§ What to do:
An exact reproduction of all the entries below is required.

━━━━

(** X23. A configuration that [loadConfig] returns has passed every check: the
    six required variables are set, not empty, and have their prefixes
    "xoxb-", "C", "sk-ant-" and "ghp_"; the URL of the target repository
    has passed the URL check; and the base branch is the variable
    BASE_BRANCH, or "main" when that is unset or empty, so never empty. *)
Theorem loadConfig_validated (env : Loader.ProcessEnv) (config : Loader.t) :
  Loader.loadConfig is_url env = Returns config ->
  let slack := Loader.slack config in
  let github := Loader.github config in
  (given (Loader.SLACK_BOT_TOKEN env) (Loader.botToken slack)
   /\ starts_with (lit "xoxb-") (Loader.botToken slack) = true)
  /\ given (Loader.SLACK_SIGNING_SECRET env) (Loader.signingSecret slack)
  /\ (given (Loader.SLACK_CHANNEL_ID env) (Loader.channelId slack)
      /\ starts_with (lit "C") (Loader.channelId slack) = true)
  /\ (given (Loader.ANTHROPIC_API_KEY env) (Loader.apiKey (Loader.claude config))
      /\ starts_with (lit "sk-ant-") (Loader.apiKey (Loader.claude config)) = true)
  /\ (given (Loader.GITHUB_TOKEN env) (Loader.token github)
      /\ starts_with (lit "ghp_") (Loader.token github) = true)
  /\ given (Loader.GITHUB_USERNAME env) (Loader.username github)
  /\ is_url (Loader.targetRepoUrl github) = true
  /\ Loader.baseBranch github <> []
  /\ (truthy (Loader.BASE_BRANCH env) = false -> Loader.baseBranch github = lit "main")
  /\ Loader.localRepoPath github = Loader.LOCAL_REPO_PATH env.
Proof.
  intros H. apply loadConfig_returns, parse_some in H.
  destruct H as [[C1 [C2 [C3 [C4 [C5 [C6 C7]]]]]] [_ [_ ->]]]. cbn in *.
  pose proof (starts_with_given (p := lit "xoxb-") _ ltac:(discriminate) C1) as G1.
  pose proof (length_given _ C2) as G2.
  pose proof (starts_with_given (p := lit "C") _ ltac:(discriminate) C3) as G3.
  pose proof (starts_with_given (p := lit "sk-ant-") _ ltac:(discriminate) C4) as G4.
  pose proof (starts_with_given (p := lit "ghp_") _ ltac:(discriminate) C5) as G5.
  pose proof (length_given _ C6) as G6.
  repeat split; try assumption;
    try (first [ apply G1 | apply G2 | apply G3 | apply G4 | apply G5 | apply G6 ]).
  - intros C. destruct (Loader.BASE_BRANCH env) as [[|c b]|];
      vm_compute in C; discriminate C.
  - destruct (Loader.BASE_BRANCH env) as [[|c b]|]; try reflexivity; discriminate.
Qed.

(** X24. [loadConfig] fails fast: when one of the six required variables is
    unset or empty, or NODE_ENV or LOG_LEVEL is set to a value outside of
    its enumeration, it throws; and whenever it throws, it throws the error
    "Invalid configuration. See errors above.". *)
Theorem loadConfig_fails_fast (env : Loader.ProcessEnv) :
  (truthy (Loader.SLACK_BOT_TOKEN env)
   && truthy (Loader.SLACK_SIGNING_SECRET env)
   && truthy (Loader.SLACK_CHANNEL_ID env)
   && truthy (Loader.ANTHROPIC_API_KEY env)
   && truthy (Loader.GITHUB_TOKEN env)
   && truthy (Loader.GITHUB_USERNAME env) = false
   \/ (exists v, given (Loader.NODE_ENV env) v /\ Loader.parse_nodeEnv v = None)
   \/ (exists v, given (Loader.LOG_LEVEL env) v /\ Loader.parse_logLevel v = None)
   -> Loader.loadConfig is_url env = Throws Loader.invalid_configuration)
  /\ (forall e, Loader.loadConfig is_url env = Throws e ->
                e = JsError (lit "Invalid configuration. See errors above.")).
Proof.
  split.
  - intros H. destruct (Loader.loadConfig is_url env) as [config|e] eqn:E.
    + exfalso. apply loadConfig_returns, parse_some in E.
      destruct E as [[C1 [C2 [C3 [C4 [C5 [C6 C7]]]]]] [Hn [Hl _]]]. cbn in *.
      destruct H as [H | [[v [G Hv]] | [v [G Hv]]]].
      * apply starts_with_given in C1; [|discriminate].
        apply length_given in C2.
        apply starts_with_given in C3; [|discriminate].
        apply starts_with_given in C4; [|discriminate].
        apply starts_with_given in C5; [|discriminate].
        apply length_given in C6.
        rewrite (proj2 (@or_else_truthy _ [] _ C1)), (proj2 (@or_else_truthy _ [] _ C2)),
          (proj2 (@or_else_truthy _ [] _ C3)), (proj2 (@or_else_truthy _ [] _ C4)),
          (proj2 (@or_else_truthy _ [] _ C5)), (proj2 (@or_else_truthy _ [] _ C6)) in H.
        discriminate H.
      * rewrite (proj1 (@or_else_truthy _ (lit "development") _ G)) in Hn. congruence.
      * rewrite (proj1 (@or_else_truthy _ (lit "info") _ G)) in Hl. congruence.
    + unfold Loader.loadConfig in E.
      destruct (Loader.parse is_url (Loader.rawConfig env)); [discriminate E|].
      injection E as <-. reflexivity.
  - unfold Loader.loadConfig. intros e.
    destruct (Loader.parse is_url (Loader.rawConfig env)); [discriminate|].
    intros [= <-]. reflexivity.
Qed.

━━━━

§ Response to the task:
(** X23. A configuration that [loadConfig] returns has passed every check: the
    six required variables are set, not empty, and have their prefixes
    "xoxb-", "C", "sk-ant-" and "ghp_"; the URL of the target repository
    has passed the URL check; and the base branch is the variable
    BASE_BRANCH, or "main" when that is unset or empty, so never empty. *)
Theorem loadConfig_validated (env : Loader.ProcessEnv) (config : Loader.t) :
  Loader.loadConfig is_url env = Returns config ->
  let slack := Loader.slack config in
  let github := Loader.github config in
  (given (Loader.SLACK_BOT_TOKEN env) (Loader.botToken slack)
   /\ starts_with (lit "xoxb-") (Loader.botToken slack) = true)
  /\ given (Loader.SLACK_SIGNING_SECRET env) (Loader.signingSecret slack)
  /\ (given (Loader.SLACK_CHANNEL_ID env) (Loader.channelId slack)
      /\ starts_with (lit "C") (Loader.channelId slack) = true)
  /\ (given (Loader.ANTHROPIC_API_KEY env) (Loader.apiKey (Loader.claude config))
      /\ starts_with (lit "sk-ant-") (Loader.apiKey (Loader.claude config)) = true)
  /\ (given (Loader.GITHUB_TOKEN env) (Loader.token github)
      /\ starts_with (lit "ghp_") (Loader.token github) = true)
  /\ given (Loader.GITHUB_USERNAME env) (Loader.username github)
  /\ is_url (Loader.targetRepoUrl github) = true
  /\ Loader.baseBranch github <> []
  /\ (truthy (Loader.BASE_BRANCH env) = false -> Loader.baseBranch github = lit "main")
  /\ Loader.localRepoPath github = Loader.LOCAL_REPO_PATH env.
Proof.
  intros H. apply loadConfig_returns, parse_some in H.
  destruct H as [[C1 [C2 [C3 [C4 [C5 [C6 C7]]]]]] [_ [_ ->]]]. cbn in *.
  pose proof (starts_with_given (p := lit "xoxb-") _ ltac:(discriminate) C1) as G1.
  pose proof (length_given _ C2) as G2.
  pose proof (starts_with_given (p := lit "C") _ ltac:(discriminate) C3) as G3.
  pose proof (starts_with_given (p := lit "sk-ant-") _ ltac:(discriminate) C4) as G4.
  pose proof (starts_with_given (p := lit "ghp_") _ ltac:(discriminate) C5) as G5.
  pose proof (length_given _ C6) as G6.
  repeat split; try assumption;
    try (first [ apply G1 | apply G2 | apply G3 | apply G4 | apply G5 | apply G6 ]).
  - intros C. destruct (Loader.BASE_BRANCH env) as [[|c b]|];
      vm_compute in C; discriminate C.
  - destruct (Loader.BASE_BRANCH env) as [[|c b]|]; try reflexivity; discriminate.
Qed.

(** X24. [loadConfig] fails fast: when one of the six required variables is
    unset or empty, or NODE_ENV or LOG_LEVEL is set to a value outside of
    its enumeration, it throws; and whenever it throws, it throws the error
    "Invalid configuration. See errors above.". *)
Theorem loadConfig_fails_fast (env : Loader.ProcessEnv) :
  (truthy (Loader.SLACK_BOT_TOKEN env)
   && truthy (Loader.SLACK_SIGNING_SECRET env)
   && truthy (Loader.SLACK_CHANNEL_ID env)
   && truthy (Loader.ANTHROPIC_API_KEY env)
   && truthy (Loader.GITHUB_TOKEN env)
   && truthy (Loader.GITHUB_USERNAME env) = false
   \/ (exists v, given (Loader.NODE_ENV env) v /\ Loader.parse_nodeEnv v = None)
   \/ (exists v, given (Loader.LOG_LEVEL env) v /\ Loader.parse_logLevel v = None)
   -> Loader.loadConfig is_url env = Throws Loader.invalid_configuration)
  /\ (forall e, Loader.loadConfig is_url env = Throws e ->
                e = JsError (lit "Invalid configuration. See errors above.")).
Proof.
  split.
  - intros H. destruct (Loader.loadConfig is_url env) as [config|e] eqn:E.
    + exfalso. apply loadConfig_returns, parse_some in E.
      destruct E as [[C1 [C2 [C3 [C4 [C5 [C6 C7]]]]]] [Hn [Hl _]]]. cbn in *.
      destruct H as [H | [[v [G Hv]] | [v [G Hv]]]].
      * apply starts_with_given in C1; [|discriminate].
        apply length_given in C2.
        apply starts_with_given in C3; [|discriminate].
        apply starts_with_given in C4; [|discriminate].
        apply starts_with_given in C5; [|discriminate].
        apply length_given in C6.
        rewrite (proj2 (@or_else_truthy _ [] _ C1)), (proj2 (@or_else_truthy _ [] _ C2)),
          (proj2 (@or_else_truthy _ [] _ C3)), (proj2 (@or_else_truthy _ [] _ C4)),
          (proj2 (@or_else_truthy _ [] _ C5)), (proj2 (@or_else_truthy _ [] _ C6)) in H.
        discriminate H.
      * rewrite (proj1 (@or_else_truthy _ (lit "development") _ G)) in Hn. congruence.
      * rewrite (proj1 (@or_else_truthy _ (lit "info") _ G)) in Hl. congruence.
    + unfold Loader.loadConfig in E.
      destruct (Loader.parse is_url (Loader.rawConfig env)); [discriminate E|].
      injection E as <-. reflexivity.
  - unfold Loader.loadConfig. intros e.
    destruct (Loader.parse is_url (Loader.rawConfig env)); [discriminate|].
    intros [= <-]. reflexivity.
Qed.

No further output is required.